OKLAHOMA CITY (KFOR) – Only a few people participated in the protest seeking freedom for self-proclaimed “Tiger King” Joseph Maldonado-Passage, aka Joe Exotic, outside the United States Courthouse in Oklahoma City.
A KFOR camera crew was at the William J. Holloway Jr. United States Courthouse on Saturday afternoon to capture footage of the rally, but found only three people with two megaphones demanding the release of the notorious tiger breeder and convicted felon.
Tami Springer, who manages Maldonado-Passage’s official website, organized and participated in the protest. She said they protested at the U.S. Courthouse because that’s where Maldonado-Passage will soon be resentenced.

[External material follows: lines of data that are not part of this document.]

(* ===== verification/ClientTests.v ===== *)
(** The tests of the clients ([mod tests] of [client/*.rs]): each one calls a method on a
    server that counts the requests it receives, and checks that the server received one
    more request of the rpc. *)

From S2P Require Import Prelude V3 Objects Filters Sessions Tasks Results Partitions.
From S2P Require Import Applications Misc Events Worker Agent Submitter Rpc Streams.
From S2P Require Import SessionsRpc PartitionsRpc ApplicationsRpc AuthRpc VersionsRpc.
From S2P Require Import HealthChecksRpc WorkerRpc TasksRpc EventsRpc ResultsRpc AgentRpc.
From S2P Require Import SubmitterRpc Std Env Config Connect Client.

#[local] Notation list := Datatypes.list.

(** ** What the tests use of other crates

    [hyper_util], to read the counts, and [serde_json], to decode them. *)
Class TestDeps `{!ConfigDeps} `{!ConnectDeps} (W : Type) : Type := {
  HyperError : Type;
  Incoming : Type;
  http_get : HttpsConnector → Uri → W → result HyperError Incoming * W;
  body_collect : Incoming → W → result HyperError (list byte) * W;
  JsonError : Type;
  counts_from_slice : list byte → result JsonError (gmap string (gmap string Z));
  (** [status.code() == Code::Internal], [status.message()]. *)
  TestStatus : Tonic;
  status_is_internal : TestStatus.(Status) → bool;
  status_message : TestStatus.(Status) → string
}.
#[export] Existing Instance TestStatus.
(* ===== verification/Mock.v ===== *)
(** A mock of the server of the tests: its world is the list of the requests it has
    received, an rpc per byte, which is also what it shows of its counts.  It shows that the
    hypotheses on the environment of the tests, on the clients generated by [tonic] and on
    the services can be met together. *)

From Stdlib Require Import FunctionalExtensionality.
From S2P Require Import Prelude V3 Objects Filters Sessions Tasks Results Partitions.
From S2P Require Import Applications Misc Events Worker Agent Submitter Rpc Streams.
From S2P Require Import SessionsRpc PartitionsRpc ApplicationsRpc AuthRpc VersionsRpc.
From S2P Require Import HealthChecksRpc WorkerRpc TasksRpc EventsRpc ResultsRpc AgentRpc.
From S2P Require Import SubmitterRpc Std Env Config Witnesses Connect Client ClientTests.

#[local] Existing Instance plain_config.
#[local] Existing Instance plain_connect.
#[local] Existing Instance plain_tonic.
#[local] Existing Instance in_key_order.
#[local] Notation list := Datatypes.list.

Notation requests := (Datatypes.list byte).

(** ** The counts *)

Fixpoint index (service name : string) (l : list (string * string)) : nat :=
  match l with
  | [] => 0
  | (s, n) :: l => if String.eqb s service && String.eqb n name then 0 else S (index service name l)
  end.

(** The byte of an rpc. *)
Definition code (service name : string) : byte :=
  match Byte.of_nat (index service name tested) with Some b => b | None => "000"%byte end.

Definition mock_count (service name : string) (w : requests) : Z :=
  Z.of_nat (length (List.filter (Byte.eqb (code service name)) w)).

Lemma mock_count_snoc service name w :
  mock_count service name (w ++ [code service name]) = (mock_count service name w + 1)%Z.
Proof.
  unfold mock_count. rewrite List.filter_app, length_app. cbn.
  rewrite (Byte.byte_dec_lb (eq_refl (code service name))). cbn. lia.
Qed.
Lemma lt_int_66_count (p t : nat) :
  (0 < t)%nat -> (Z.of_nat t <= 2 ^ 46)%Z -> (p <= t)%nat ->
  lt_int (percentage_of p t) 66 = (50 * p <? 33 * t)%nat.
Proof.
  intros Ht Hb Hp.
  assert (HT : 0 < inject_Z (Z.of_nat t)).
  { change 0 with (inject_Z 0). rewrite <- Zlt_Qlt. lia. }
  assert (HP : 0 <= inject_Z (Z.of_nat p)).
  { change 0 with (inject_Z 0). rewrite <- Zle_Qle. lia. }
  assert (HB : inject_Z (Z.of_nat t) <= 70368744177664).
  { change 70368744177664 with (inject_Z (2 ^ 46)). now rewrite <- Zle_Qle. }
  set (x := inject_Z (Z.of_nat p) / inject_Z (Z.of_nat t)).
  assert (Hxt : x * inject_Z (Z.of_nat t) == inject_Z (Z.of_nat p))
    by (unfold x; field; lra).
  destruct (Nat.ltb_spec (50 * p) (33 * t)) as [Hlt|Hge].
  - apply lt_int_spec. change (inject_Z 66) with 66.
    pose proof (percentage_of_accuracy p t Ht Hp) as [_ Hacc].
    assert (Hq : 100 * inject_Z (Z.of_nat p) / inject_Z (Z.of_nat t) == 100 * x)
      by (unfold x; field; lra).
    rewrite Hq in Hacc.
    assert (HZ : (50 * Z.of_nat p + 1 <= 33 * Z.of_nat t)%Z) by lia.
    rewrite Zle_Qle, inject_Z_plus, !inject_Z_mult in HZ.
    change (inject_Z 50) with 50 in HZ. change (inject_Z 33) with 33 in HZ.
    change (inject_Z 1) with 1 in HZ.
    assert (Hgap : 100 * x <= 66 - (1 # 35184372088832)).
    { apply Qnot_lt_le. intros C. nra. }
    lra.
  - apply lt_int_false. change (inject_Z 66) with 66.
    assert (HZ : (33 * Z.of_nat t <= 50 * Z.of_nat p)%Z) by lia.
    rewrite Zle_Qle, !inject_Z_mult in HZ.
    change (inject_Z 50) with 50 in HZ. change (inject_Z 33) with 33 in HZ.
    assert (Hx : 33 # 50 <= x).
    { unfold x. apply Qle_shift_div_l; [assumption|]. lra. }
    eapply Qle_trans; [exact RN_two_thirds_gate|].
    unfold percentage_of. destruct (Nat.ltb_spec 0 t) as [_|C]; [|lia].
    unfold mul, int_truediv. fold x.
    pose proof of_int_100 as E100.
    assert (Hm : RN (33 # 50) <= RN x) by (apply RN_mono; lra).
    assert (H0 : 0 <= RN (33 # 50)) by (apply RN_nonneg; lra).
    apply RN_mono; nra.
Qed.

Lemma lt_int_100_complete (checks : list ComplianceCheck) :
  (Z.of_nat (length checks) <= 2 ^ 46)%Z ->
  lt_int (pct checks) 100 = negb (complete checks).
Proof.
  intros Hb. unfold complete, pct.
  pose proof (passed_of_le_length checks) as Hle.
  destruct (Nat.ltb_spec 0 (length checks)) as [Hpos|Hz].
  - rewrite lt_int_100_count by (assumption || lia). cbn [andb].
    destruct (Nat.ltb_spec (passed_of checks) (length checks));
      destruct (Nat.eqb_spec (passed_of checks) (length checks)); (reflexivity || lia).
  - assert (E : length checks = 0%nat) by lia. rewrite E.
    assert (E' : passed_of checks = 0%nat) by lia. rewrite E'. reflexivity.
Qed.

Springer said Maldonado-Passage is innocent of the crimes he was convicted of in 2019.
“You would see if you watched ‘Tiger King 2,’ the witnesses have recanted their testimony and they’ve sworn affidavits that they perjured themselves, therefore the jury was tainted and the verdict should be overturned,” Springer said.
Maldonado-Passage, 58, was recently transferred to a federal medical unit in North Carolina after he was diagnosed with prostate cancer.
He’s serving a 22-year prison sentence for a murder-for-hire conviction – having attempted to hire two different men to kill his rival, animal rights activist Carole Baskin – as well as federal wildlife charges related to killing and selling tigers. He and his supporters lobbied President Donald Trump and Trump’s staff to pardon him.
Maldonado-Passage, who formerly owned the Greater Wynnewood Exotic Animal Park, recently told the New York Post that Trump was “a fool” not to pardon him.
He and Baskin gained national exposure through the popular Netflix docuseries ‘Tiger King: Murder, Mayhem and Madness.’ A second season was recently released on the streaming service.
‘Tiger King’ supporters created an “Innocent King” logo and heavily promoted Saturday’s rally across social media.
Springer said Maldonado-Passage indorses protests calling for his freedom.
“He wants us to get the word out there that he’s innocent,” she said. “A lot of people know he has cancer, and it’s pretty aggressive. He needs treatment, and he needs good treatment, and he needs to get released to get that.”
The protest was scheduled for 1-4 p.m.